Dataset records >>
:::
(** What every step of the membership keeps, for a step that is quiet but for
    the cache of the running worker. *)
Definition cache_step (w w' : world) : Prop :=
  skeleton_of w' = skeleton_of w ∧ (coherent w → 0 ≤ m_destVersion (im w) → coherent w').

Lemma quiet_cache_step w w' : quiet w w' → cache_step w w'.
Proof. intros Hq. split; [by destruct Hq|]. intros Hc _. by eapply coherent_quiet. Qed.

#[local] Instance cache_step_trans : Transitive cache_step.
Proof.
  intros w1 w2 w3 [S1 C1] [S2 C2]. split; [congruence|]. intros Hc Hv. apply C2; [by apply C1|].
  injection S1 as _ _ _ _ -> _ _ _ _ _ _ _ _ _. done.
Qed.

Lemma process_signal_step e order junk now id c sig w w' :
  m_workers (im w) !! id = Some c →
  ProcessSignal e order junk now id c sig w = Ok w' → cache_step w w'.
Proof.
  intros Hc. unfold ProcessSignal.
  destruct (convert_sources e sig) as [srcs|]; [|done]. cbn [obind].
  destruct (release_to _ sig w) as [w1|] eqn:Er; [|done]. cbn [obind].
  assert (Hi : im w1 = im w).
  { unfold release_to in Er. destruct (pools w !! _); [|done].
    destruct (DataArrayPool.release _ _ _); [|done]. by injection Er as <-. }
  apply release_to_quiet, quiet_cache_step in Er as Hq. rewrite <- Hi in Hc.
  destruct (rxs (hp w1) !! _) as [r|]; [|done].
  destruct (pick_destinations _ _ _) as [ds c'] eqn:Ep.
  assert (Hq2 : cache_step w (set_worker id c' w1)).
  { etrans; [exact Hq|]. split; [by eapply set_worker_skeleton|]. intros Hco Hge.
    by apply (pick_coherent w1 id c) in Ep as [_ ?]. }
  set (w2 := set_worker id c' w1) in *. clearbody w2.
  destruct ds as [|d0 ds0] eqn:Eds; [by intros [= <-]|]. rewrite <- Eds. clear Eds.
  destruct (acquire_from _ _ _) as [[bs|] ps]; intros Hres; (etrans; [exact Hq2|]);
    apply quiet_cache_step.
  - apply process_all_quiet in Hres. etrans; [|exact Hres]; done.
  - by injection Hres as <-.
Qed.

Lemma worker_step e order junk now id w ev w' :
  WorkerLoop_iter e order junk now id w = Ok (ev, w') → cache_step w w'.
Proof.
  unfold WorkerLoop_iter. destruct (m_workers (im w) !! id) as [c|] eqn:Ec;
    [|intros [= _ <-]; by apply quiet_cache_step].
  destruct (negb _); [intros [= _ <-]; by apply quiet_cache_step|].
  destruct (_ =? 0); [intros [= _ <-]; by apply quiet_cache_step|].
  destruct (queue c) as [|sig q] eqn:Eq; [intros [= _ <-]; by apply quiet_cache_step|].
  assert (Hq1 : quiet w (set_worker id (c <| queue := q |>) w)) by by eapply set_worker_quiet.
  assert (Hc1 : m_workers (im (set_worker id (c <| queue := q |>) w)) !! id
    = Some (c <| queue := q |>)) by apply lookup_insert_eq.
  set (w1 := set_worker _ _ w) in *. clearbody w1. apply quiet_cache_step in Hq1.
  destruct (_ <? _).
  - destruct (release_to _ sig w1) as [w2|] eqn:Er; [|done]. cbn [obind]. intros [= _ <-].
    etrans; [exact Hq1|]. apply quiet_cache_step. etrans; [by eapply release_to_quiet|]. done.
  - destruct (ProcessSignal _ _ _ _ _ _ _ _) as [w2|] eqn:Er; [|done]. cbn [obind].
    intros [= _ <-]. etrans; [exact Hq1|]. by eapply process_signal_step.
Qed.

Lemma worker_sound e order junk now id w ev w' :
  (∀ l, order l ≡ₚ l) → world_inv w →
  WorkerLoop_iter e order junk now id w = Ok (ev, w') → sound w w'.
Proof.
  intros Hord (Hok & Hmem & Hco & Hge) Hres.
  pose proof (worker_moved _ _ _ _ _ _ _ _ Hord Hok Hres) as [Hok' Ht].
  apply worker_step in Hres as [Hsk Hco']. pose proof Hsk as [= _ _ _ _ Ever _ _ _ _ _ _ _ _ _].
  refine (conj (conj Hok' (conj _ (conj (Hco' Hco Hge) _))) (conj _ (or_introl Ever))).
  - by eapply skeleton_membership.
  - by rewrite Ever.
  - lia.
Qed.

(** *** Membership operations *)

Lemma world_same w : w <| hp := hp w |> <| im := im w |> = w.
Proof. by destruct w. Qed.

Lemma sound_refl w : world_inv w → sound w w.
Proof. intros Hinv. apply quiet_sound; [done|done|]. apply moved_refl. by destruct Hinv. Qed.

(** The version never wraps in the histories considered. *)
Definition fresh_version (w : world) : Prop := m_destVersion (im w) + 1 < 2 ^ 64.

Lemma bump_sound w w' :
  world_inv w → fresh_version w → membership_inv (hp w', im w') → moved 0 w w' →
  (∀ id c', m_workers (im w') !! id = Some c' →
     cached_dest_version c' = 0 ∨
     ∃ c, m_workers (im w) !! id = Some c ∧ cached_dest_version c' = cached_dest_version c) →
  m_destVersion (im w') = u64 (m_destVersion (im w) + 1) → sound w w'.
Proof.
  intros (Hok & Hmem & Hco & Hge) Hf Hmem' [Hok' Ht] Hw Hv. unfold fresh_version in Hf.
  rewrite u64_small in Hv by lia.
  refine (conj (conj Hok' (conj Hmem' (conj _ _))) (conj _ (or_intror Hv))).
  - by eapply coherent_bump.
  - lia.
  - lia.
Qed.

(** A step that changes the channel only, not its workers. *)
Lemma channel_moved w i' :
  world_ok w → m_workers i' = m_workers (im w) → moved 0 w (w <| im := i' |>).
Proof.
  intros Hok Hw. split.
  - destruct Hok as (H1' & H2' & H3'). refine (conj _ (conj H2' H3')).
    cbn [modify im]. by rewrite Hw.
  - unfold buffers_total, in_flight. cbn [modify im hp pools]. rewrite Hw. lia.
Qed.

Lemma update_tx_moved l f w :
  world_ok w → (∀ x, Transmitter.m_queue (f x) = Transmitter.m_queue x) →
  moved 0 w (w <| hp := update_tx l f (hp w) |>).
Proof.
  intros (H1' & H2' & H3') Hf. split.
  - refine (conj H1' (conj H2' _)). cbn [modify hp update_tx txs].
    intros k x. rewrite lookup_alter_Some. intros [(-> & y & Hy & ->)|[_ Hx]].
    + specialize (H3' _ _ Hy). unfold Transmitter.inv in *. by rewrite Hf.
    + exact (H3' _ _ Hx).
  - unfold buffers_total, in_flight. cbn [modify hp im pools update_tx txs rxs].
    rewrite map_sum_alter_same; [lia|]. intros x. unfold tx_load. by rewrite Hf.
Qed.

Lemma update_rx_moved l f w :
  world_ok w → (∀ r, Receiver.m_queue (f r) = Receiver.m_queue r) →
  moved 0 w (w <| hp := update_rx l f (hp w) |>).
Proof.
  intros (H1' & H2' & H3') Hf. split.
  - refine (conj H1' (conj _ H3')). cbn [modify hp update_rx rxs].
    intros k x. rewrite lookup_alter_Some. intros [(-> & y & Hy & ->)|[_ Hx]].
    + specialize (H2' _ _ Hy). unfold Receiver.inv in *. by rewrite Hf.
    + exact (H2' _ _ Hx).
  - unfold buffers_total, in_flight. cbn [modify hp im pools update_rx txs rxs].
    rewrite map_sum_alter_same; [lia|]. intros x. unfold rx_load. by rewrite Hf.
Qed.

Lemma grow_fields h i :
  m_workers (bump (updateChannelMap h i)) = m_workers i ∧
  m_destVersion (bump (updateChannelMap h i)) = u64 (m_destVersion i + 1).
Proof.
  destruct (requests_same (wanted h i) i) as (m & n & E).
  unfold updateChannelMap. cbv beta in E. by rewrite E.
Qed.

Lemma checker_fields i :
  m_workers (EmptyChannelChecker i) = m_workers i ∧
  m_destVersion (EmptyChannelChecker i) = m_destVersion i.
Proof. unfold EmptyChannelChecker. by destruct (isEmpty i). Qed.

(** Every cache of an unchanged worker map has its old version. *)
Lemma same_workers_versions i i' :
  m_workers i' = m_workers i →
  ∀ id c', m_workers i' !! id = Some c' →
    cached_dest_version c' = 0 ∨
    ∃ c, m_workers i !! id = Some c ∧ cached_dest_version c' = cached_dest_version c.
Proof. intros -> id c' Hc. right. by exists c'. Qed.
:::
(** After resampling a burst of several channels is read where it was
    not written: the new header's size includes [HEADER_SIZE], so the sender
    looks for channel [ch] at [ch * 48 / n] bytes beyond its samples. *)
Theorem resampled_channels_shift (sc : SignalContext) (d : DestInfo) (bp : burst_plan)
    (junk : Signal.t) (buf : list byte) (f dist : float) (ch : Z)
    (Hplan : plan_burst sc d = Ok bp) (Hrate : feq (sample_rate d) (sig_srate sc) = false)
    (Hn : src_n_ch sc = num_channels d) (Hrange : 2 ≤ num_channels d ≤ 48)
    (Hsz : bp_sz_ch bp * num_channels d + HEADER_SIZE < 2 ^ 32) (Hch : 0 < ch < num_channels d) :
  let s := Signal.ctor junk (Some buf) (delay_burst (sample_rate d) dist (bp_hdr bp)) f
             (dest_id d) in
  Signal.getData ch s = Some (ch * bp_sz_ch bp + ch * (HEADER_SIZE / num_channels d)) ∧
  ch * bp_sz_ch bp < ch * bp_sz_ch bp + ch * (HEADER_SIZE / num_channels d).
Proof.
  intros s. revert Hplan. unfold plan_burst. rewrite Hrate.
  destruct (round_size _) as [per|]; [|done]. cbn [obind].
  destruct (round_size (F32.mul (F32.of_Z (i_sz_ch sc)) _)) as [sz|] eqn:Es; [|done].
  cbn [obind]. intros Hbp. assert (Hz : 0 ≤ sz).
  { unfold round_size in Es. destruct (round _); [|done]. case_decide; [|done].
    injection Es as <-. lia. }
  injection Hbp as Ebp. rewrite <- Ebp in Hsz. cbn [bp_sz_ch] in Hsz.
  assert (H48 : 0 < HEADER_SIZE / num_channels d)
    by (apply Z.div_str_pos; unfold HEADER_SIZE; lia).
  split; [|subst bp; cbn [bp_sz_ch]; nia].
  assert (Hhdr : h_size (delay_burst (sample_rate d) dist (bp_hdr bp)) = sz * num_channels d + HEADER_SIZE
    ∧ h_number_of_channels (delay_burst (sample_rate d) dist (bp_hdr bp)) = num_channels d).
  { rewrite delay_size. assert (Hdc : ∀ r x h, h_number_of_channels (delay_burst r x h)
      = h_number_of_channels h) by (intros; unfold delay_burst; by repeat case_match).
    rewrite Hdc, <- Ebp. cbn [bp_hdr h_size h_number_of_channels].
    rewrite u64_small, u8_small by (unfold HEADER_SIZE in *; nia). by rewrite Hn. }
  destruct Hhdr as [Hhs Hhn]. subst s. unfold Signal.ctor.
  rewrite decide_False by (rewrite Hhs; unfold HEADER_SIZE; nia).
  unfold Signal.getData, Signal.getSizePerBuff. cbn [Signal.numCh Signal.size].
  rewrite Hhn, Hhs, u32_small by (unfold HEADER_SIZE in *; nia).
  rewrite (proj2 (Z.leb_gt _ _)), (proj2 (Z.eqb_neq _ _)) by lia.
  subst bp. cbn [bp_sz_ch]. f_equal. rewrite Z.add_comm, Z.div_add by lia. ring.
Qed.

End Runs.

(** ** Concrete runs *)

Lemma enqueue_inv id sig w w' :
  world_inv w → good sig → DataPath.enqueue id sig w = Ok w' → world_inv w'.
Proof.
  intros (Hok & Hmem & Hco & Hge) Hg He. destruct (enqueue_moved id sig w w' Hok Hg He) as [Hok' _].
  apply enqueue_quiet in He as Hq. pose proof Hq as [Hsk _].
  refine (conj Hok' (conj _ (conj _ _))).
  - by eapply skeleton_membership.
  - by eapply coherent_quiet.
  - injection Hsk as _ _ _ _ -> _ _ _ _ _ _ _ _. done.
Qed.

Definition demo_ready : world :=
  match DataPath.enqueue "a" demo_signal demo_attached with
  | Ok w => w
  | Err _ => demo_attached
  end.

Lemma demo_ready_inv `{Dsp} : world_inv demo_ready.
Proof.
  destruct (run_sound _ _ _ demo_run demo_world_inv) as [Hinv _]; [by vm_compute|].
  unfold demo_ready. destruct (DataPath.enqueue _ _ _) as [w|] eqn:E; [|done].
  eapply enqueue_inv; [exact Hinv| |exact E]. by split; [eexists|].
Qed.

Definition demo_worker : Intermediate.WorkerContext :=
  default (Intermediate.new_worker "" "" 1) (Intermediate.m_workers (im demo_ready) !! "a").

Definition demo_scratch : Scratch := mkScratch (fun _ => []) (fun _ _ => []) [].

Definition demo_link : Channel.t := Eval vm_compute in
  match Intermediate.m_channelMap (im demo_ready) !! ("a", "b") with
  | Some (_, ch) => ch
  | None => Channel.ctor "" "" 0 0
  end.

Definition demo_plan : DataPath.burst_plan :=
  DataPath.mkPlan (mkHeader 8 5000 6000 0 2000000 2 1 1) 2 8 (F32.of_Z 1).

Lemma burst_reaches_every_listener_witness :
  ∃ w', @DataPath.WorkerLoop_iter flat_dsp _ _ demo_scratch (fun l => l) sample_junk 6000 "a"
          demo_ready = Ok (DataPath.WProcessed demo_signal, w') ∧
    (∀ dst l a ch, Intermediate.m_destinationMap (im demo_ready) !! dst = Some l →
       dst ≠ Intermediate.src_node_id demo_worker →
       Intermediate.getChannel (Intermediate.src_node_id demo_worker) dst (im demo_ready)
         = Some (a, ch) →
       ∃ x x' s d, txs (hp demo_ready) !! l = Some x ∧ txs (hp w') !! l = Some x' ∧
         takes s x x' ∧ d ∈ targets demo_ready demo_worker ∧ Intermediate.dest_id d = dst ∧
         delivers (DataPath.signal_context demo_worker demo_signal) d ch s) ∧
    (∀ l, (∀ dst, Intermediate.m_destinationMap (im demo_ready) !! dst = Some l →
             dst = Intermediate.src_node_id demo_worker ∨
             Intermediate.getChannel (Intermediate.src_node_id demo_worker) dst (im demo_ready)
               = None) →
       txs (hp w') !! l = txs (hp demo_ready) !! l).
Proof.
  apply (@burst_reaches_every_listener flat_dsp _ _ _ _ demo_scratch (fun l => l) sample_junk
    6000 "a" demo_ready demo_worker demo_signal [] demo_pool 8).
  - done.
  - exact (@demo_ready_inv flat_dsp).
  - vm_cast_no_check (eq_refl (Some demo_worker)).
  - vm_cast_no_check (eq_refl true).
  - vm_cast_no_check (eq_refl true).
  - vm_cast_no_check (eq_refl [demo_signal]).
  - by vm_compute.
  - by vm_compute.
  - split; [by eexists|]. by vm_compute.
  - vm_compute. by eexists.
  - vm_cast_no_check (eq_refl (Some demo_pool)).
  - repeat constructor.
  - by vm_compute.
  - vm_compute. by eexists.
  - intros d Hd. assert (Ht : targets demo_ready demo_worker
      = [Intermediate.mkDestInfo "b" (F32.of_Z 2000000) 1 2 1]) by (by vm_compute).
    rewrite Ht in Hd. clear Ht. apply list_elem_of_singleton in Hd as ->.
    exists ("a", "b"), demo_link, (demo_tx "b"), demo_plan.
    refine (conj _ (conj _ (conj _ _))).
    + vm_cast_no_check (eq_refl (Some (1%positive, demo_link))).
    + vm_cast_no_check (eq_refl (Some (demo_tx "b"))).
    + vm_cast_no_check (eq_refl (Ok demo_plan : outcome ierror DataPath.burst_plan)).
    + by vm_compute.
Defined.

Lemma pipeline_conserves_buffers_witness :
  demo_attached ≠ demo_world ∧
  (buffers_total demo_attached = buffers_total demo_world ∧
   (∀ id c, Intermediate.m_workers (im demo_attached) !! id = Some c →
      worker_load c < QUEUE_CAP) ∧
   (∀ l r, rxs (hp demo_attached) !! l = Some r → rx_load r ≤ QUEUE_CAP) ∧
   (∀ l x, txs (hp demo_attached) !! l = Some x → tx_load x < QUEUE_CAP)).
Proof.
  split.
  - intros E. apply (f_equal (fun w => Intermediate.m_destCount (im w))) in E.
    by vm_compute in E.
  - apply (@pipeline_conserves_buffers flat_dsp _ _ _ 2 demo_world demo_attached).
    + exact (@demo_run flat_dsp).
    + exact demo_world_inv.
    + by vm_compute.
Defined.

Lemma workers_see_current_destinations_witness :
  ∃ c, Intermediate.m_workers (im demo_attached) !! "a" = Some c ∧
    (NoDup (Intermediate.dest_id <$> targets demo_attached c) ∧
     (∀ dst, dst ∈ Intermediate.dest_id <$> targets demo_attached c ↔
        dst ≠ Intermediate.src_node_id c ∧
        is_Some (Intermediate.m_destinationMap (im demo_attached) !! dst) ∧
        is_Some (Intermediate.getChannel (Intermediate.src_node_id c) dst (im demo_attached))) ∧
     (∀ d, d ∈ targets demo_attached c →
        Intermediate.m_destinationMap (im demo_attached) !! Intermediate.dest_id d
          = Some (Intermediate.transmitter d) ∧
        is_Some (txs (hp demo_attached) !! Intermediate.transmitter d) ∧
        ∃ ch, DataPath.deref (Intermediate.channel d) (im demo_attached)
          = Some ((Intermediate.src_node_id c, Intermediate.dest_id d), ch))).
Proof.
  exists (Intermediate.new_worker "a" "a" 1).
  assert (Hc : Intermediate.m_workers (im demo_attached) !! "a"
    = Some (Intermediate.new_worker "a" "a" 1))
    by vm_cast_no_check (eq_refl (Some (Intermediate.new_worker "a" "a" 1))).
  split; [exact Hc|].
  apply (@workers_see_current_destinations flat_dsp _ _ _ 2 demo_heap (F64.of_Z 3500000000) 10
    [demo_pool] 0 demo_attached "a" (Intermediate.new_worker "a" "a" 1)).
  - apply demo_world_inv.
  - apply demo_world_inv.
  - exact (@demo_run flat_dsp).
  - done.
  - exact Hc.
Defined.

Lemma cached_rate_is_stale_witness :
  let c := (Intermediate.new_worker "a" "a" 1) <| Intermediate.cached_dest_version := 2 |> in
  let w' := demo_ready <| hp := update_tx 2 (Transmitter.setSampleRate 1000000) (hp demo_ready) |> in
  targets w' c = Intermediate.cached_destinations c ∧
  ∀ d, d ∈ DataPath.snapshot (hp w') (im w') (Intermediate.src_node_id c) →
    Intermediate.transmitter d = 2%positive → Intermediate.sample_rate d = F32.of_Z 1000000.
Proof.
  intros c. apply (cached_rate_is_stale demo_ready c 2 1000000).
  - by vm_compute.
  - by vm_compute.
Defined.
:::
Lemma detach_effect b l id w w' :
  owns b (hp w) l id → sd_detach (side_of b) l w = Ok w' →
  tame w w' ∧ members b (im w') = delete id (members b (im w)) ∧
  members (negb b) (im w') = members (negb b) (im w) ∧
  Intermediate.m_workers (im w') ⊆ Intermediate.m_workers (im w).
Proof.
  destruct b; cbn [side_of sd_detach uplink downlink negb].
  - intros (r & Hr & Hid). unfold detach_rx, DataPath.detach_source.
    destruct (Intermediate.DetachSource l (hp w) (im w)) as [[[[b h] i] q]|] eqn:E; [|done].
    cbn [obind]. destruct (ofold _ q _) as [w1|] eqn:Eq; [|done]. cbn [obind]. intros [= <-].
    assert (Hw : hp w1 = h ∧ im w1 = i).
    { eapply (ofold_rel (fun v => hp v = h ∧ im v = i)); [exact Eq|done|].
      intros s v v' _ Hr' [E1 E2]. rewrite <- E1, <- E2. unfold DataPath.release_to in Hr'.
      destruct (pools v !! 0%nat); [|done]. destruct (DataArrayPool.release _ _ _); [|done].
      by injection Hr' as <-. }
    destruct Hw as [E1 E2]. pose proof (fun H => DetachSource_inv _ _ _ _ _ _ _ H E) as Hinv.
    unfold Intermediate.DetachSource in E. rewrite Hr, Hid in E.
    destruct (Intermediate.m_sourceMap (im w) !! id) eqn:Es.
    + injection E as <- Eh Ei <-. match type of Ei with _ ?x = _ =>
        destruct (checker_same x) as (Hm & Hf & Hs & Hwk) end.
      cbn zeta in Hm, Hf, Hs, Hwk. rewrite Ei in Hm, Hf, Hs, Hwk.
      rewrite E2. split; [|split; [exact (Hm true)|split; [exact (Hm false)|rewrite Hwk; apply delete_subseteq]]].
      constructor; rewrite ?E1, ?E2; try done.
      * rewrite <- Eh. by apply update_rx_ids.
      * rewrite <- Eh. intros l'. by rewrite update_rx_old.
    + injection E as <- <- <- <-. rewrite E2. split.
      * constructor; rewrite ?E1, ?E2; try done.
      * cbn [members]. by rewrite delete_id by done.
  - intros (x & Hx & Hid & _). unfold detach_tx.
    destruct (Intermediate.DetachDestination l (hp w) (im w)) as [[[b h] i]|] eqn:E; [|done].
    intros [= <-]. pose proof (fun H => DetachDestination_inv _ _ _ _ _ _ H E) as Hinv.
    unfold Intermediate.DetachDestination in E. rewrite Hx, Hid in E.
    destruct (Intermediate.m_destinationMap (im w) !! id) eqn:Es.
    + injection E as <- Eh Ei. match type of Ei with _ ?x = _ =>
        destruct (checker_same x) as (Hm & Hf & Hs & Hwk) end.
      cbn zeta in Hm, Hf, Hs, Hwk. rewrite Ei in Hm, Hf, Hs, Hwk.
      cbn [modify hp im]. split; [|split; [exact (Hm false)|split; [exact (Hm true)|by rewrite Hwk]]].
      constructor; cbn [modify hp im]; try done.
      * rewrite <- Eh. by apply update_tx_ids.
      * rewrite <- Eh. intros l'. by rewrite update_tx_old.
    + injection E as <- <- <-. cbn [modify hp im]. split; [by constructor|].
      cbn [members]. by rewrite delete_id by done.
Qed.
:::
Task objective >> Look above for the line holding "members (negb b) (im w')", then set down exactly that line and every line after it up to and including the line holding "destruct (Intermediate.DetachSource l", with nothing else.

Answer to the problem >>
  members (negb b) (im w') = members (negb b) (im w) ∧
  Intermediate.m_workers (im w') ⊆ Intermediate.m_workers (im w).
Proof.
  destruct b; cbn [side_of sd_detach uplink downlink negb].
  - intros (r & Hr & Hid). unfold detach_rx, DataPath.detach_source.
    destruct (Intermediate.DetachSource l (hp w) (im w)) as [[[[b h] i] q]|] eqn:E; [|done].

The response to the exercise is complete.